In clinical work both clinician and patient can make good use of the ideas “psychosomatic” and “holistic”.  Even when we don’t use these words we use these ideas.  Of “psychosomatic” there are false and true notions.  The false one takes the form, “My mind gives my body pain.”  The correct notion is, “I am I:  mind and body are ideas about aspects of me.  If I hurt, it is my whole self who is hurt.”

We have begun to accept “consumerism” in our culture, the idea that you have a right to take care of yourself, to ask questions about what you pay for and about what is done to you.  You should be able to use this idea in caring for your health to get real attention and cooperation from doctors and other clinicians, but that is not always easy to accomplish.  Doctors are burdened with traditions of withholding information, or at least not making satisfactory efforts to communicate fully with patients.  Perhaps this is changing, but it will change more rapidly if patients actively seek understanding and cooperation instead of traditional passivity toward medical authority.  “Googling” for answers on the internet is a futile immersion into a sea of competing myths and sales pitches.  Caveat emptor.

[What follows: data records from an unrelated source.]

Lemma on_axes_step {A : Type} (i : nat) (m : AxesClass -> M Axes A)
      (cls : AxesClass) (ax ax' : Axes) (a : A) (w0 w : World) :
  axes_is i cls ax w0 w ->
  m cls ax = OK (a, ax') ->
  exists w', on_axes i m w = OK (a, w') /\ axes_is i cls ax' w0 w'.
Proof.
  intros (K & Hnth & Hoth) Hm.
  exists (set_axs (list_update (axs w) i (cls, ax')) w).
  split; [unfold on_axes; now rewrite Hnth, Hm |].
  assert (Hi : i < List.length (axs w)) by (apply nth_error_Some; congruence).
  split; [| split].
  - apply (globals_kept_trans _ _ _ K). repeat split.
    cbn. now apply map_fst_list_update with (b := ax).
  - cbn [axs set_axs]. now apply nth_error_list_update_eq.
  - intros j Hj. cbn [axs set_axs].
    rewrite nth_error_list_update_neq by congruence. now apply Hoth.
Qed.

Lemma axes_is_globals (i : nat) (cls : AxesClass) (ax : Axes) (w0 w : World) :
  axes_is i cls ax w0 w ->
  theta w = theta w0 /\ colors w = colors w0 /\
  spoke_labels w = spoke_labels w0 /\ data w = data w0.
Proof. intros ((_ & H1 & H2 & H3 & H4 & _) & _). auto. Qed.

Lemma hd_error_floats (l : list R) (a : R) :
  hd_error l = Some a -> hd_error (floats l) = Some (Finite a).
Proof. destruct l; cbn; [discriminate |]. intros H. now injection H as ->. Qed.

Lemma last_error_floats (l : list R) (a : R) :
  last_error l = Some a -> last_error (floats l) = Some (Finite a).
Proof.
  unfold last_error, floats. intros H.
  now rewrite length_map, nth_error_map, H.
Qed.

Lemma traces_run (i : nat) (cls : AxesClass) (th : list R) (x0 xlast : R)
      (w0 : World) (pairs : list (list Q * string)) :
  hd_error th = Some x0 ->
  last_error th = Some xlast ->
  x0 <> xlast ->
  Forall (fun dc => List.length (fst dc) = List.length th) pairs ->
  forall ax w,
    axes_is i cls ax w0 w ->
    exists w',
      for_each pairs
        (fun dc : list Q * string =>
           let '(d, color) := dc in
           on_axes i (ax_plot (floats th) (floats (map Q2R d)) color) ;;;
           on_axes i (ax_fill (floats th) (floats (map Q2R d)) color 0.25%Q
                              "_nolegend_")) w
      = OK (tt, w') /\
      axes_is i cls (fold_left (add_trace th) pairs ax) w0 w'.
Proof.
  intros Hx0 Hxl Hne.
  induction pairs as [| [d c] pairs IH]; intros Hall ax w Hw.
  - exists w. split; [reflexivity | exact Hw].
  - inversion Hall as [| ? ? Hd Hrest]; subst. cbn [fst] in Hd.
    assert (Hy : exists y0, hd_error (floats (map Q2R d)) = Some y0).
    { apply hd_error_nonempty. intros E.
      apply (f_equal (@List.length _)) in E. unfold floats in E.
      rewrite !length_map, Hd in E.
      destruct th; [discriminate | discriminate]. }
    destruct Hy as [y0 Hy0].
    pose proof (hd_error_floats _ _ Hx0) as Hx0'.
    pose proof (last_error_floats _ _ Hxl) as Hxl'.
    destruct (on_axes_step i (ax_plot (floats th) (floats (map Q2R d)) c) cls ax
                (set_lines_field (lines ax ++ [closed_trace th (d, c)]) ax)
                PyNone w0 w Hw) as (w1 & H1 & K1).
    { unfold ax_plot, closed_trace. cbn [fst snd].
      rewrite (firstn_1_hd _ _ Hx0'), (firstn_1_hd _ _ Hy0).
      apply (plot_closes_new_line (floats th) (floats (map Q2R d)) c ax
               (Finite x0) (Finite xlast) y0); try assumption.
      - unfold floats. rewrite !length_map. congruence.
      - now apply float_ne_finite. }
    destruct (on_axes_step i
                (ax_fill (floats th) (floats (map Q2R d)) c 0.25%Q "_nolegend_")
                cls _ (add_trace th ax (d, c)) tt w0 w1 K1)
      as (w2 & H2 & K2); [reflexivity |].
    destruct (IH Hrest _ w2 K2) as (w3 & H3 & K3).
    exists w3. split; [| exact K3].
    cbn [for_each].
    assert (Hbody : (on_axes i (ax_plot (floats th) (floats (map Q2R d)) c) ;;;
                     on_axes i (ax_fill (floats th) (floats (map Q2R d)) c
                                        0.25%Q "_nolegend_")) w
                    = OK (tt, w2))
      by now rewrite (bind_OK _ _ _ _ _ H1).
    rewrite (bind_OK _ _ _ _ _ Hbody). exact H3.
Qed.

Our economic crisis in health care interferes in the relationship between doctor and patient.  Patients who have no resources certainly have difficulty buying attention.  Patients who have some form of insurance tend to take a casual attitude toward costs, and therefore are less attentive to what makes sense to do.

We seem to carry in our minds a standard of health care which is a dangerous and expensive myth, something like, “If my heart wears out I can be fitted for an artificial one.”  A safer, cheaper and more practical idea is, “If I take care of myself my heart may not wear out so quickly.”  When we all at once participate in irresponsible myths our health does not improve but we spend huge resources on fruitless applications of technology.

Problems of communication, coordination and economy of health care cannot be solved by doctors alone, or even by doctors and patients together under ideal circumstances.  Several other parties enter strongly into the process:  hospitals, insurance companies, government agencies.  Doctors and patients must scrutinize these parties carefully to keep them from disrupting the clinical relationship.

Doctors do not have the power we wish they had fully to understand our bodies, minds and lives, to change them when they do not satisfy us.  Doctors do not have the power we wish they had to simplify and economize the health-care network which has become increasingly dyseconomic and counterproductive.

But in this picture I sketch, a doctor can be the closest person to any real patient and can understand and recommend in the most coherent fashion.  Any doctor who doesn’t try to understand that or doesn’t try to do it is compromising his own integrity and his patient’s welfare.

Common is the experience of being a patient.  Rarely do doctors remember what it is to be a patient.  Patients regard doctors and what they do as mysterious, powerful and incomprehensible.  Rarely do patients allow themselves to see doctors as simple, nor allow doctors to act that way.

Inthis book is a story of me and doctoring, a complex story.  I write from me as doctor’s child, patient, parent, doctor and critic of doctors.  If what I know is so, that relationships between patient and clinician can reflect all that is good and true and universal in life, that ignorance of this truth makes for death and evil, it will be reflected in my story for you to use in your own way, to be more effective as a patient, as a clinician.